20th Feb - Splicing, In Vitro and the chemical reactions

Question 1

What are the two major problems for establishing splicing reactions in vitro?

Answer 1

Getting a defined piece of RNA

Adding the RNA splicing system

Question 2

What was the solution to producing a defined piece of RNA?

Answer 2

Using T7 RNAP

Question 3

What was the solution to getting the RNA splicing system in vitro?

Answer 3

Injecting Xenopus oocyte nuclei however this was of limited use biochemically
Now use cell extracts commonly from HeLa cells then put them into a lower ionic strength buffer

Question 4

How is a nuclear extract made?

Answer 4

By putting nuclei in hyperosmotic medium, causing competition between the proteins in the nucleus, causing all nuclear proteins to leave the nucleus except histones

Question 5

Outline Krainer’s experiment which showed that mRNA is made as part of a 2-step reaction

Answer 5

Took out samples at varying times and analysed the products on a gel
Found that the pre-mRNA yield declines with time
Found that the mRNA yield increases with time but at a different rate

Question 6

What led to the hypothesis that the intermediates of splicing were branched or circular?

Answer 6

They ran differently on different strength gels, they appeared to gain Mw

Question 7

How was it identified that splicing intermediates were lariats?

Answer 7

RT PCR with 2 primers

• • Circular would lead to one band on the gel
• • linear would lead to two different weight bands
• -> Primer 1 strand was very short

Thus could it be branched? Lariat or Y-shaped?

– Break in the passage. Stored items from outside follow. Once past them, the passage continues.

(* ===== verification/Scope.v ===== *)
(** * Identifiers and scopes of the translator
      (cypher/models/pgsql/identifiers.go, translate/tracking.go)

    A scope holds the identifiers a query defines and a stack of frames that say
    which of them can be referred to.  Frames, bindings and the identifier
    generator are shared through pointers: a snapshot of a scope has its own
    definitions, but the frames and the generator of the original.  They live in a
    [heap] by address; identifier sets are owned by one frame each and are
    values. *)

From S2P Require Import Prelude Framing Kinds Mapper DataTypes.
From stdpp Require Import finite.
From Stdlib Require Import Ascii.

(** ** Identifier sets *)

Notation IdentifierSet := (gset string).

Definition AsIdentifierSet (identifiers : list string) : IdentifierSet :=
  foldl (fun s identifier => {[identifier]} ∪ s) ∅ identifiers.

Definition IdentifierSet_Add (s : IdentifierSet) (identifiers : list string) : IdentifierSet :=
  foldl (fun s identifier => if bool_decide (identifier ∈ s) then s else {[identifier]} ∪ s) s identifiers.

Definition IdentifierSet_CheckedAdd (s : IdentifierSet) (identifier : string) : IdentifierSet * bool :=
  if bool_decide (identifier ∈ s) then (s, false) else ({[identifier]} ∪ s, true).

Definition IdentifierSet_Remove (s : IdentifierSet) (others : list string) : IdentifierSet :=
  foldl (fun s identifier => s ∖ {[identifier]}) s others.

Definition IdentifierSet_RemoveSet (s other : IdentifierSet) : IdentifierSet := s ∖ other.

Definition IdentifierSet_MergeSet (s other : IdentifierSet) : IdentifierSet := s ∪ other.

Definition IdentifierSet_Slice (s : IdentifierSet) : list string := merge_sort String.le (elements s).

(** The identifiers of [other] are all in [s]; the range may stop at any of
    those that are not. *)
Definition IdentifierSet_Satisfies (s other : IdentifierSet) : bool :=
  forallb (fun identifier => bool_decide (identifier ∈ s)) (elements other).

Definition IdentifierSet_Matches (s other : IdentifierSet) : bool :=
  (size s =? size other) && IdentifierSet_Satisfies s other.

(** ** The identifier generator *)

Notation IdentifierGenerator := (gmap DataType Z).

(** The class of a data type, under which its identifiers are counted, and
    their prefix. *)
Definition identifier_class (dataType : DataType) : DataType * string :=
  match dataType with
  | ExpansionPattern => (ExpansionPattern, "ex")
  | ExpansionPath => (ExpansionPath, "ep")
  | PathComposite => (PathComposite, "pc")
  | NodeComposite => (NodeComposite, "n")
  | EdgeComposite => (EdgeComposite, "e")
  | PathEdge => (EdgeComposite, "e")
  | Scope => (Scope, "s")
  | ParameterIdentifier => (ParameterIdentifier, "pi")
  | _ => (UnknownDataType, "i")
  end.

(** A counter is an [int]; it is bounded by the number of calls. *)
Definition IdentifierGenerator_NewIdentifier (s : IdentifierGenerator) (dataType : DataType) : IdentifierGenerator * string :=
  let '(class, prefixStr) := identifier_class dataType in
  let nextID := default 0%Z (s !! class) in
  (<[class := wrap tint64 (nextID + 1)]> s, prefixStr +:+ pretty nextID).

(** ** Frames, bindings, scopes *)

Record Frame := mkFrame {
  fr_id : Z;
  fr_Previous : option nat;
  fr_Binding : option nat;
  fr_Visible : IdentifierSet;
  fr_stashedVisible : IdentifierSet;
  fr_Exported : IdentifierSet;
  fr_stashedExported : IdentifierSet;
  fr_Synthetic : bool;
}.

Record BoundIdentifier := mkBound {
  bi_Identifier : string;
  bi_Alias : option string;
  bi_Parameter : option nat;
  bi_LastProjection : option nat;
  bi_Dependencies : list (option nat);
  bi_DataType : DataType;
  bi_PathDirectionReversed : bool;
}.

Record heap := mkHeap {
  h_frames : list Frame;
  h_bindings : list BoundIdentifier;
  h_generators : list IdentifierGenerator;
}.

Record scope := mkScope {
  sc_nextFrameID : Z;
  sc_stack : list nat;
  sc_generator : nat;
  sc_aliases : gmap string string;
  sc_definitions : gmap string nat;
}.

Definition set_frames (h : heap) (fs : list Frame) : heap := mkHeap fs (h_bindings h) (h_generators h).
Definition set_bindings (h : heap) (bs : list BoundIdentifier) : heap := mkHeap (h_frames h) bs (h_generators h).
Definition set_generators (h : heap) (gs : list IdentifierGenerator) : heap := mkHeap (h_frames h) (h_bindings h) gs.

Definition get_frame (h : heap) (a : nat) : outcome Frame := slice_get (h_frames h) (Z.of_nat a).
Definition get_binding (h : heap) (a : nat) : outcome BoundIdentifier := slice_get (h_bindings h) (Z.of_nat a).

(** A method on a pointer that is nil panics when it reads a field. *)
Definition not_nil {A} (o : option A) : outcome A := match o with Some a => Done a | None => Panic end.

Definition update_frame (h : heap) (a : nat) (f : Frame -> Frame) : outcome heap :=
  frame ← get_frame h a;
  Done (set_frames h (<[a := f frame]> (h_frames h))).

Definition update_binding (h : heap) (a : nat) (f : BoundIdentifier -> BoundIdentifier) : outcome heap :=
  binding ← get_binding h a;
  Done (set_bindings h (<[a := f binding]> (h_bindings h))).

(** *** Frames *)

Definition with_sets (s : Frame) (visible stashedVisible exported stashedExported : IdentifierSet) : Frame :=
  mkFrame (fr_id s) (fr_Previous s) (fr_Binding s) visible stashedVisible exported stashedExported (fr_Synthetic s).

Definition Frame_RestoreStashed (s : Frame) : Frame :=
  with_sets s (IdentifierSet_MergeSet (fr_Visible s) (fr_stashedVisible s)) (fr_stashedVisible s)
    (IdentifierSet_MergeSet (fr_Exported s) (fr_stashedExported s)) (fr_stashedExported s).

Definition Frame_Known (s : Frame) : IdentifierSet := IdentifierSet_MergeSet (fr_Visible s) (fr_Exported s).

Definition Frame_Unexport (s : Frame) (identifier : string) : Frame :=
  with_sets s (fr_Visible s) (fr_stashedVisible s) (IdentifierSet_Remove (fr_Exported s) [identifier]) (fr_stashedExported s).

Definition Frame_Export (s : Frame) (identifier : string) : Frame :=
  with_sets s (fr_Visible s) (fr_stashedVisible s) (IdentifierSet_Add (fr_Exported s) [identifier]) (fr_stashedExported s).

• -Cut with RNase H, which cuts where an oligo is branched
• • Y shaped would create 2 molecules
• • Lariat would create 1 molecule
• -> 1 molecule therefore the intermediate was a lariat

Question 8

How did was the branch site mapped to within a few NTs?

Answer 8

1. Used RNase H
2. Added NT’s at various points along the intron and mapped the linear piece
3. Cleavage within the loop would produce an aberrantly moving Y shaped molecule –> huge shift in mobility. When cleave at the branch point –> a straight full intron
4. From this they used the specificity of ribonucealses to show the branch point, using labelled GTP

–> Cut with T1 and T2 gave two radioactive G and 1 radioactive A

Question 9

How was the branch site identified to 1 NT?

Answer 9

RNase T2 digests all RNA to Np except branchpoints which end up as X (pYp)(pZp) (where X is the branchpoint and Y is the linked base and Z is the base after)
A phosphatase can then be applied to remove the end phosphate

1. RNA was labelled with individually radio-tagged NTPs
   - -[alpha32P] ATP –> no labelling
   - -[alpha32P] CTP –> labelling
   - -[alpha32P] GTP –> labelling
   - -[alpha32P] UTP –> no labelling
2. Y and Z = G and C
3. Thus the branch is A

Question 10

How was it identified that step 1 of splicing was a transesterification?

Answer 10

Replaced 1 oxygen with sulphur making the phosphate group chiral.
A transesterification would cause an umbrella conversion